→ **What is needed**: Keeping every word the same, return the listing from its first line until the line holding "destruct (lastIndex (λ v, vState" has been returned as well.

** Opening Supplied records block **

Lemma skillRollback_ok s p owner id expected target now :
  storeOk s → (next s + 64 < 2 ^ 64)%Z →
  let res := Rollback s p owner id expected target now in
  storeOk res.1 ∧ evolves s res.1 ∧ (next res.1 <= next s + 64)%Z ∧ (∀ v, res.2 = inl v → consumes s res.1 p id expected).
Proof.
  intros Hok Hb res. pose proof (so_next _ Hok) as Hn0.
  assert (Hsame : ∀ e : SkillError, let res := (s, inr e) : Store * (SkillVersion + SkillError) in
    storeOk res.1 ∧ evolves s res.1 ∧ (next res.1 <= next s + 64)%Z ∧ (∀ v, res.2 = inl v → consumes s res.1 p id expected))
    by (intros x; cbn; split_and!; [done|apply evolves_refl|lia|done]).
  unfold res, Rollback. case_bool; [apply Hsame|]. destruct (bucketOf s (partitionKey p) !! id) as [r|] eqn:Hr; [|apply Hsame]. case_bool; [apply Hsame|]. cbv zeta.
  destruct (lastIndex (λ v, vState v =s SkillActive) 0 (srVersions r)) as [ai|] eqn:Ea; [|apply Hsame].
  destruct (lastIndex_spec _ _ _ _ Ea) as (m & a & -> & Ha & Sa%bool_decide_eq_true). cbn [Nat.add] in *. rewrite Ha. case_bool; [apply Hsame|].
  apply negb_false_iff, bool_decide_eq_true in E1. destruct (lastIndex (λ v, vVersion v =s target) 0 (srVersions r)) as [ti|] eqn:Et; [|apply Hsame].
  destruct (lastIndex_spec _ _ _ _ Et) as (tm & t & -> & Ht & _). cbn [Nat.add] in *. rewrite Ht. case_bool; [apply Hsame|]. apply negb_false_iff in E2.
  apply andb_true_iff in E2 as [St%bool_decide_eq_true _]. assert (Hne : m ≠ tm) by (intros ->; simplify_eq; congruence).
  destruct (so_rec _ Hok _ _ _ Hr) as [Hrec Hrev]. pose proof (re_versions _ Hrec) as Hvs. rewrite Forall_lookup in Hvs.
  rewrite revision_next by lia. cbv beta iota. rewrite revision_next by lia. cbv beta iota.
  set (a' := withRevision (revisionText (next s + 1)) now _). set (t' := withRevision (revisionText (next s + 1 + 1)) now _).
  assert (Hoka : vOk a') by (apply vOk_revision; exact (vOk_retired OpRollbackFrom (vState a) now a (Hvs _ _ Ha) Sa)).
  assert (Hokt : vOk t') by (apply vOk_revision; exact (vOk_activated OpRollbackTo (vState t) now t (Hvs _ _ Ht) (proj1 (vo_archived t (Hvs _ _ Ht) St)) eq_refl)).
  set (vs1 := <[m := a']> (srVersions r)). assert (Hr1 : recOk (setVersions vs1 r)) by (by apply (recOk_set r m a)).
  assert (Ht1 : vs1 !! tm = Some t) by (unfold vs1; by rewrite list_lookup_insert_ne). pose proof (lookup_lt_Some _ _ _ Ha) as Hlt.
  destruct (revsOk_insert (next s) (srVersions r) m a') as [G1 G2]; [done|done|done|done|]. fold vs1 in G1, G2.
  destruct (revsOk_insert (next s + 1) vs1 tm t') as [G3 G4]; [lia|by eapply lookup_lt_Some|done|done|]. set (vs2 := <[tm := t']> vs1) in *.
  assert (Hr2 : recOk (setVersions vs2 r)).
  { apply (recOk_set (setVersions vs1 r) tm t); [done|done|done|done|]. intros _ j w Hj Hw Sw. cbn in Hw. destruct (decide (j = m)) as [-> |Hjm].
    - unfold vs1 in Hw. rewrite list_lookup_insert_eq in Hw by done. by simplify_eq.
    - unfold vs1 in Hw. rewrite list_lookup_insert_ne in Hw by done. apply Hjm. by eapply (re_active _ Hrec). }
  assert (Hrv : revised (next s) (next s + 1 + 1) (srVersions r) vs2) by (eapply (revised_trans _ (next s + 1)); [lia|done|done]).
  destruct (put_ok s p id (setVersions vs2 r) (next s + 1 + 1)) as [P1 P2]; [done|lia|done|done|by rewrite Hr|].
  split_and!; [done|done|cbn; lia|]. intros v _. split; [by exists r, m, a|]. intros r2 j w H2 Hw. cbn [fst] in H2. rewrite bucketOf_put, decide_True, lookup_insert_eq in H2 by done.
  assert (H2' : r2 = setVersions vs2 r) by congruence. rewrite H2' in Hw. rewrite <-E1.
  apply (revision_consumed (next s) (next s + 1 + 1) (srVersions r) vs2 m a a' Hn0 Hrev Ha Hrv) with j; [|exists (next s + 1)%Z; split; [lia|done]|done].
  unfold vs2, vs1. rewrite list_lookup_insert_ne by done. by rewrite list_lookup_insert_eq.
Qed.

(** The revision a request names. *)
Definition expectedOf (op : SkillOp) : option (SkillPartition * gostr * gostr) :=
  match op with
  | OCreateDraft _ _ _ _ _ => None
  | ORecordEvaluation p _ id _ e _ _ | OStage p _ id _ e _ | OActivate p _ id _ e _ _ | OReject p _ id _ e _ | OArchive p _ id _ e _ | ORollback p _ id e _ _ => Some (p, id, e)
  end.

Definition stepOk (s : Store) (op : SkillOp) : Prop :=
  let res := skillExec s op in
  storeOk res.1 ∧ evolves s res.1 ∧ (next res.1 <= next s + 64)%Z ∧
  (∀ v p id e, res.2 = inl v → expectedOf op = Some (p, id, e) → consumes s res.1 p id e).

Lemma update_step s op p owner id version expected now fn :
  fnOk fn → storeOk s → (next s + 64 < 2 ^ 64)%Z → skillExec s op = update s p owner id version expected now fn → expectedOf op = Some (p, id, expected) → stepOk s op.
Proof.
  intros Hfn Hok Hb Hex Hexp. destruct (update_ok s p owner id version expected now fn Hfn Hok Hb) as (U1 & U2 & U3 & U4). unfold stepOk. cbv zeta in *. rewrite Hex.
  split_and!; [done|done|done|]. intros v p' id' e Hv He. rewrite Hexp in He. injection He as <- <- <-. by apply (U4 v).
Qed.

Lemma skillExec_ok s op : storeOk s → (next s + 64 < 2 ^ 64)%Z → stepOk s op.
Proof.
  intros Hok Hb. destruct op as [p owner b prov now|p owner id version e ev now|p owner id version e now|p owner id version e validated now|p owner id version e now
    |p owner id version e now|p owner id e target now].
  - destruct (create_ok s p owner b prov now Hok Hb) as (C1 & C2 & C3). by split_and!.
  - destruct (ValidateSkillEvaluation ev) eqn:Ev.
    + eapply (update_step s _ p owner id version e now); [|done|done|cbn [skillExec]; unfold RecordEvaluation; by rewrite Ev|done].
      apply own_ok. intros v v' Hv. case_bool; [done|]. case_bool; [done|]. intros [= <-]. apply Nat.leb_gt in E0. split_and!; [done|done| |].
      * apply vOk_inert; [done|by case_bool|by case_bool|]. rewrite length_app. cbn. unfold MaxSkillEvaluations in *. lia.
      * cbn. by case_bool.
    + unfold stepOk. cbn [skillExec]. unfold RecordEvaluation. rewrite Ev. cbn. split_and!; [done|apply evolves_refl|lia|done].
  - eapply update_step; [|done|done|done|done]. apply own_ok. intros v v' Hv. destruct (lastVerdict v) as [verdict|]; [|done]. case_bool; [done|]. intros [= <-].
    split_and!; [done|done|by apply vOk_moved|done].
  - eapply update_step; [apply activate_fnOk|done|done|done|done].
  - eapply update_step; [|done|done|done|done]. apply own_ok. intros v v' Hv. case_bool; [done|]. intros [= <-]. split_and!; [done|done|by apply vOk_moved|done].
  - eapply update_step; [|done|done|done|done]. apply own_ok. intros v v' Hv. case_bool; [done|]. intros [= <-]. apply negb_false_iff, bool_decide_eq_true in E.
    split_and!; [done|done|by apply vOk_retired|done].
  - destruct (skillRollback_ok s p owner id e target now Hok Hb) as (C1 & C2 & C3 & C4). split_and!; [done|done|done|]. intros v p' id' e' Hv [= <- <- <-]. by apply (C4 v).
Qed.

Lemma storeOk_New : storeOk New.
Proof.
  assert (Hb : ∀ pk, bucketOf New pk = ∅) by done.
  split; intros; rewrite ?Hb in *; try (by rewrite lookup_empty in *); try done. rewrite map_size_empty. unfold MaxSkillsPerPartition. lia.
Qed.

Lemma evolves_trans s1 s2 s3 : evolves s1 s2 → evolves s2 s3 → evolves s1 s3.
Proof.
  intros [N1 E1] [N2 E2]. split; [lia|]. intros pk id r Hr. destruct (E1 pk id r Hr) as (r1 & Hr1 & O1 & M1 & V1). destruct (E2 pk id r1 Hr1) as (r2 & Hr2 & O2 & M2 & V2).
  exists r2. split_and!; [done|congruence|congruence|]. eapply (revised_trans _ (next s2)); [lia|done|done].
Qed.

Lemma exec_list_ok s ops :
  storeOk s → (next s + 64 * Z.of_nat (length ops) < 2 ^ 64)%Z → let s' := foldl (λ s op, (skillExec s op).1) s ops in
  storeOk s' ∧ evolves s s' ∧ (next s' <= next s + 64 * Z.of_nat (length ops))%Z.
Proof.
  revert s. induction ops as [|op ops IH]; intros s Hok Hb; cbn [foldl length] in *; [split_and!; [done|apply evolves_refl|lia]|].
  destruct (skillExec_ok s op Hok ltac:(lia)) as (S1 & S2 & S3 & _). destruct (IH _ S1 ltac:(lia)) as (I1 & I2 & I3). split_and!; [done|by eapply evolves_trans|lia].
Qed.

Lemma archived_eligible v : vOk v → vState v = SkillArchived → rollbackEligible v = true.
Proof.
  intros Hv Hs. unfold rollbackEligible. rewrite bool_decide_true by done. cbn [andb]. destruct (vo_archived v Hv Hs) as [_ (pre & a & b & -> & Ha)].
  rewrite existsb_app. cbn [existsb]. unfold activation in Ha. rewrite Ha. apply orb_true_r.
Qed.

(** C22. What is active was earned.  After any sequence of repository calls every skill has
    at most one active version; a version is active or archived only if its last
    evaluation passed, or abstained on a version with cited evidence; every archived
    version can be rolled back to, although receipts are cut to the last 32; and the
    documented limits hold. *)
Theorem skill_active_earned ops :
  (64 * Z.of_nat (length ops) < 2 ^ 64)%Z →
  let s := skillRun ops in
  ∀ pk, size (bucketOf s pk) ≤ MaxSkillsPerPartition ∧ ∀ id r, bucketOf s pk !! id = Some r →
    length (srVersions r) ≤ MaxSkillVersionsPerSkill ∧ NoDup (vVersion <$> srVersions r) ∧
    (∀ i j v w, srVersions r !! i = Some v → srVersions r !! j = Some w → vState v = SkillActive → vState w = SkillActive → i = j) ∧
    (∀ v, v ∈ srVersions r →
      (vState v = SkillActive ∨ vState v = SkillArchived → qualified v) ∧ (vState v = SkillArchived → rollbackEligible v = true) ∧
      length (vReceipts v) ≤ MaxSkillReceipts ∧ length (vEvaluations v) ≤ MaxSkillEvaluations).
Proof.
  intros Hb s pk. destruct (exec_list_ok New ops storeOk_New Hb) as (Hok & _ & _). fold s in Hok. split; [apply Hok|]. intros id r Hr.
  destruct (so_rec _ Hok _ _ _ Hr) as [[R1 R2 R3 R4 R5] _]. split_and!; [done|done|done|]. intros v Hv. rewrite Forall_forall in R4. specialize (R4 v Hv).
  split_and!; [|by apply archived_eligible|apply R4|apply R4]. intros [H|H]; [by apply (vo_active _ R4)|by apply (vo_archived _ R4)].
Qed.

** Closing Supplied records block **

→ **Task solution**:
Lemma skillRollback_ok s p owner id expected target now :
  storeOk s → (next s + 64 < 2 ^ 64)%Z →
  let res := Rollback s p owner id expected target now in
  storeOk res.1 ∧ evolves s res.1 ∧ (next res.1 <= next s + 64)%Z ∧ (∀ v, res.2 = inl v → consumes s res.1 p id expected).
Proof.
  intros Hok Hb res. pose proof (so_next _ Hok) as Hn0.
  assert (Hsame : ∀ e : SkillError, let res := (s, inr e) : Store * (SkillVersion + SkillError) in
    storeOk res.1 ∧ evolves s res.1 ∧ (next res.1 <= next s + 64)%Z ∧ (∀ v, res.2 = inl v → consumes s res.1 p id expected))
    by (intros x; cbn; split_and!; [done|apply evolves_refl|lia|done]).
  unfold res, Rollback. case_bool; [apply Hsame|]. destruct (bucketOf s (partitionKey p) !! id) as [r|] eqn:Hr; [|apply Hsame]. case_bool; [apply Hsame|]. cbv zeta.
  destruct (lastIndex (λ v, vState v =s SkillActive) 0 (srVersions r)) as [ai|] eqn:Ea; [|apply Hsame].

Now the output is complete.